Read the full series: Part 1, Double Whisker Life and Part 2, Sir Archibald and the Fourth Home Conspiracy

I write to you now not from a sun-drenched windowsill, nor from the blissful embrace of my crocheted basket, nor even from Lorraine’s newest fleece-lined laundry hamper (RIP, your socks).

No.

I write from under the sofa.

Yes—under the sofa, where the dust bunnies speak in whispers and something suspiciously sticky lives near the skirting board. This is where I’ve taken refuge. This is where I am regrouping, nursing my wounds.

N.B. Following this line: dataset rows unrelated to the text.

(** *** JSON text *)

Inductive json :=
  | JNull
  | JBool (b : bool)
  | JNumber (literal : string)
  | JString (s : string)
  | JArray (elements : list json)
  | JObject (members : list (string * json)).

Definition is_space (c : ascii) : bool :=
  let n := N_of_ascii c in
  ((n =? 32) || (n =? 9) || (n =? 10) || (n =? 13))%N.

Fixpoint skip_space (s : string) : string :=
  match s with
  | String c s' => if is_space c then skip_space s' else s
  | EmptyString => s
  end.

Definition is_number_byte (c : ascii) : bool :=
  let n := N_of_ascii c in
  ((48 <=? n) && (n <=? 57) || (n =? 45) || (n =? 43) || (n =? 46)
   || (n =? 101) || (n =? 69))%N.

Fixpoint number_literal (s : string) : string * string :=
  match s with
  | String c s' =>
      if is_number_byte c
      then let '(lit, rest) := number_literal s' in (String c lit, rest)
      else (EmptyString, s)
  | EmptyString => (EmptyString, s)
  end.

(** The text of a string literal after its opening quote. *)
Fixpoint string_literal (s : string) : option (string * string) :=
  match s with
  | EmptyString => None
  | String c s' =>
      if Ascii.eqb c dquote then Some (EmptyString, s')
      else if Ascii.eqb c backslash then
        match s' with
        | String e s'' =>
            let keep (x : ascii) :=
              match string_literal s'' with
              | Some (lit, rest) => Some (String x lit, rest)
              | None => None
              end in
            if Ascii.eqb e dquote then keep dquote
            else if Ascii.eqb e backslash then keep backslash
            else if Ascii.eqb e "/" then keep "/"%char
            else if Ascii.eqb e "n" then keep newline
            else if Ascii.eqb e "t" then keep "009"%char
            else if Ascii.eqb e "r" then keep "013"%char
            else None
        | EmptyString => None
        end
      else if (N_of_ascii c <? 32)%N then None
      else
        match string_literal s' with
        | Some (lit, rest) => Some (String c lit, rest)
        | None => None
        end
  end.

Definition expect (word : string) (v : json) (s : string) : option (json * string) :=
  if has_prefix s word
  then Some (v, String.substring (String.length word) (String.length s) s)
  else None.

For I, Sir Archibald Fluffington III—Fluff of House Biscuit, Emperor of the Side Table Realm, Undisputed Duke of Disdain—have just endured a harrowing, soul-shattering encounter with true evil.

No, not the toddler from next door who once attempted to feed me a crayon.

I speak of her.

Dr Edith Crimble.

Veterinarian.
Wielder of cold instruments and colder stares.
Possibly a lizard in disguise.

This, dear reader, is the story of how I survived the worst day of my life.

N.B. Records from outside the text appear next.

(** ** What a submission can change *)

(** A submission adds and removes no challenge; it leaves every entry alone
    except the one under its own key, and there it only counts at most one
    attempt and possibly records a payload: email, dataset and ground truth
    stay as issued. *)
Theorem step2_frame req s k ci :
  s !! k = Some ci ->
  dom (step2' req s).2 = dom s /\
  exists ci',
    (step2' req s).2 !! k = Some ci' /\
    email ci' = email ci /\
    numbers_y ci' = numbers_y ci /\
    correct_stats ci' = correct_stats ci /\
    step2_attempts ci <= step2_attempts ci' <= step2_attempts ci + 1 /\
    (ci' = ci \/ exists data us, well_formed_for k req data us).
Proof.
  intros Hk.
  destruct (step2_store float_of_str req s)
    as [Heq|(data & us & k' & ci0 & Hr & Ht & Heq)].
  { rewrite Heq. split; [done|]. exists ci. repeat split; auto; lia. }
  destruct Hr as (Hwf & Hs' & Hlt).
  assert (dom (step2' req s).2 = dom s) as Hdom.
  { destruct Heq as [-> | ->]; by apply dom_insert_lookup_L. }
  split; [exact Hdom|].
  destruct (decide (k' = k)) as [->|Hne].
  - rewrite Hk in Hs'. injection Hs' as <-.
    destruct Heq as [-> | ->]; rewrite lookup_insert_eq; eexists;
      (split; [done|]); simpl; repeat split; eauto; lia.
  - exists ci. destruct Heq as [-> | ->]; rewrite lookup_insert_ne by done;
      repeat split; auto; lia.
Qed.

(** Once a submission is recorded, no later submission unsets it. *)
Theorem recorded_success_persists reqs s k ci :
  s !! k = Some ci ->
  last_correct_submission_data ci <> JNull ->
  exists ci',
    run float_of_str reqs s !! k = Some ci' /\
    last_correct_submission_data ci' <> JNull.
Proof.
  revert s ci. induction reqs as [|req reqs IH]; intros s ci Hk Hlast.
  - by exists ci.
  - simpl.
    destruct (step2_store float_of_str req s)
      as [Heq|(data & us & k' & ci0 & Hr & Ht & Heq)].
    { rewrite Heq. by eapply IH. }
    destruct Hr as (_ & Hs' & _).
    destruct (decide (k' = k)) as [->|Hne].
    + rewrite Hk in Hs'. injection Hs' as <-.
      destruct Heq as [-> | ->].
      * eapply IH; [apply lookup_insert_eq|done].
      * eapply IH; [apply lookup_insert_eq|]. simpl. by intros ->.
    + destruct Heq as [-> | ->]; (eapply IH; [|exact Hlast]);
        by rewrite lookup_insert_ne.
Qed.

(** The counter saturates: after any number of well-formed submissions
    against the key of a challenge with [a] attempts, it has
    [min (a + n) MAX_STEP2_ATTEMPTS] attempts. *)
Theorem attempts_saturate reqs s k ci :
  Forall (fun req => exists data us, well_formed_for k req data us) reqs ->
  s !! k = Some ci ->
  step2_attempts ci <= MAX_STEP2_ATTEMPTS ->
  exists ci',
    run float_of_str reqs s !! k = Some ci' /\
    step2_attempts ci'
    = Z.min (step2_attempts ci + Z.of_nat (length reqs)) MAX_STEP2_ATTEMPTS.
Proof.
  intros Hreqs. revert s ci.
  induction Hreqs as [|req reqs (data & us & Hwf) Hreqs IH];
    intros s ci Hk Hle.
  - exists ci. simpl. split; [done|lia].
  - rewrite length_cons, Nat2Z.inj_succ. simpl.
    destruct (Z.lt_ge_cases (step2_attempts ci) MAX_STEP2_ATTEMPTS) as [Hlt|Hge].
    + destruct (step2_counts float_of_str req s data us k ci Hwf Hk Hlt)
        as (ci1 & Hk1 & Hatt1).
      destruct (IH _ ci1 Hk1 ltac:(lia)) as (ci' & Hk' & Hatt').
      exists ci'. split; [exact Hk'|]. lia.
    + rewrite (step2_at_limit float_of_str req s data us k ci Hwf Hk Hge).
      simpl. destruct (IH _ ci Hk Hle) as (ci' & Hk' & Hatt').
      exists ci'. split; [exact Hk'|]. lia.
Qed.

It began as all betrayals do: quietly. Subtly. With a box.

Not a joyous Amazon box filled with crinkly brown paper and the occasional toy mouse. No, no.

This was a carrier.

Plastic. Blue. Reeking of bleach and unspoken trauma. I felt its presence long before Lorraine heaved it from the wardrobe. My ears twitched. My whiskers tingled.

Jeremy tried to be casual about it. “Just a check-up, mate.”

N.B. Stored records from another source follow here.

Ltac exists_tac :=
  rewrite ?donor_upd_asset_neutral by neutral_tac;
  match goal with
  | H : negb (donor _ =? 0) = true |- _ =>
      apply negb_true_iff, Z.eqb_neq in H; exact H
  | H : donor _ ≠ 0 |- _ => exact H
  end.

Ltac inv_chain :=
  repeat first
    [ apply Inv_push_history
    | apply Inv_upd_asset_neutral; [neutral_tac|exists_tac|] ].

Lemma scanAsset_Inv env id geo st photo note s u s' t :
  Inv s → scanAsset env id geo st photo note s = inr (u, s', t) → Inv s'.
Proof.
  intros HI H. unfold scanAsset in H. minv.
  all: match goal with
       | H : _checkAndReleaseMilestone _ _ _ = inr _ |- _ =>
           apply _checkAndReleaseMilestone_inr in H; destruct H as [H Hbal]
       end.
  all: match goal with
       | H : (_, _) = release_rounds ?i ?l ?s |- Inv ?s' =>
           replace s' with (release_rounds i l s).1 in * by (by rewrite <- H);
           apply release_rounds_Inv; [|apply Hbal; apply HI]
       end.
  all: inv_chain; exact HI.
Qed.


(** ** Normalising observations *)

Lemma asset_upd_asset_eq id f s : asset (upd_asset id f s) id = f (asset s id).
Proof. rewrite asset_upd_asset. by case_decide. Qed.

Lemma asset_upd_asset_ne id f s id' :
  id' ≠ id → asset (upd_asset id f s) id' = asset s id'.
Proof. intros. rewrite asset_upd_asset. by case_decide. Qed.

Lemma milestones_upd_milestone_eq id i f s :
  milestones (upd_milestone id i f s) id = alter f i (milestones s id).
Proof. rewrite milestones_upd_milestone. by case_decide. Qed.

Lemma milestones_upd_milestone_ne id i f s id' :
  id' ≠ id → milestones (upd_milestone id i f s) id' = milestones s id'.
Proof. intros. rewrite milestones_upd_milestone. by case_decide. Qed.

Lemma milestones_push_milestone_eq id m s :
  milestones (push_milestone id m s) id = milestones s id ++ [m].
Proof. rewrite milestones_push_milestone. by case_decide. Qed.

Lemma milestones_push_milestone_ne id m s id' :
  id' ≠ id → milestones (push_milestone id m s) id' = milestones s id'.
Proof. intros. rewrite milestones_push_milestone. by case_decide. Qed.

Lemma history_push_history_eq id e s :
  history (push_history id e s) id = history s id ++ [e].
Proof. rewrite history_push_history. by case_decide. Qed.

Lemma history_push_history_ne id e s id' :
  id' ≠ id → history (push_history id e s) id' = history s id'.
Proof. intros. rewrite history_push_history. by case_decide. Qed.

Lemma asset_pay_milestone_eq id i amt s :
  asset (pay_milestone id i amt s) id =
    set_releasedFunds (releasedFunds (asset s id) + amt) (asset s id).
Proof. rewrite asset_pay_milestone. by case_decide. Qed.

Lemma asset_pay_milestone_ne id i amt s id' :
  id' ≠ id → asset (pay_milestone id i amt s) id' = asset s id'.
Proof. intros. rewrite asset_pay_milestone. by case_decide. Qed.

Lemma milestones_pay_milestone_eq id i amt s :
  milestones (pay_milestone id i amt s) id = alter (set_isReleased true) i (milestones s id).
Proof. rewrite milestones_pay_milestone. by case_decide. Qed.

Lemma milestones_pay_milestone_ne id i amt s id' :
  id' ≠ id → milestones (pay_milestone id i amt s) id' = milestones s id'.
Proof. intros. rewrite milestones_pay_milestone. by case_decide. Qed.

(** *** Frames: what an update touches and what an observation reads *)

Lemma frame {A : Type} (O : State → A) (f : field) (U : State → State)
    (fs : field → bool) `{!Reads O f} `{!Touches U fs} :
  fs f = false → ∀ s, O (U s) = O s.
Proof. intros Hf s. apply (reads (O := O) (f := f)). by apply touches. Qed.

Ltac touches_tac :=
  let fld := fresh "fld" in
  let Hfld := fresh "Hfld" in
  intros fld ? Hfld; destruct fld; first [discriminate Hfld | reflexivity].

Just a check-up. Ha! You absolute clot.

Let me translate:
Thermometers.
Judgement.
Probing.
Dignity—obliterated.

Reader, I ran.

Across the bookcase (bye-bye, family photos). Under the bed (where I growled like a wartime general). Inside the airing cupboard (steamy). Behind the washing machine (claustrophobic, dusty, mildly enlightening).

But they found me. With tuna bribes and squeaky voices and the betrayal of a man I once trusted to scratch my chin and respect my boundaries.

Lorraine used The Voice. You know the one. Sickly sweet. Wobbly with false reassurance.

“Come on, sweetheart. It'll be quick.”

Lies. Deception. Treachery wrapped in pastel cardigans.

I was shoved into the carrier while Jeremy hummed a tune that can only be described as nervous guilt meets indie regret. They slammed the latch shut like criminals burying evidence.

And so, off we went.

The vet’s waiting room is a place of torment. It smells of disinfectant, sorrow, and Labrador breath.

Inside sat a pug in a neck cone, two guinea pigs visibly plotting an uprising, and a parrot who screamed “NO TOUCHING” every seven seconds.

A dog—Kevin, I later learned—attempted to sniff my carrier. I hissed. He cried. We understood each other perfectly.

And then she emerged.

Dr Crimble.

Sensible shoes. Oversized glasses. A name badge that dared to say "Here to help!"

“Ah! Archibald!” she said brightly, as if I hadn’t just been kidnapped and carted into her House of Horrors.

I glared. Coldly. Quietly. Threateningly.

Jeremy cooed at me. “It's just a quick look, pal.”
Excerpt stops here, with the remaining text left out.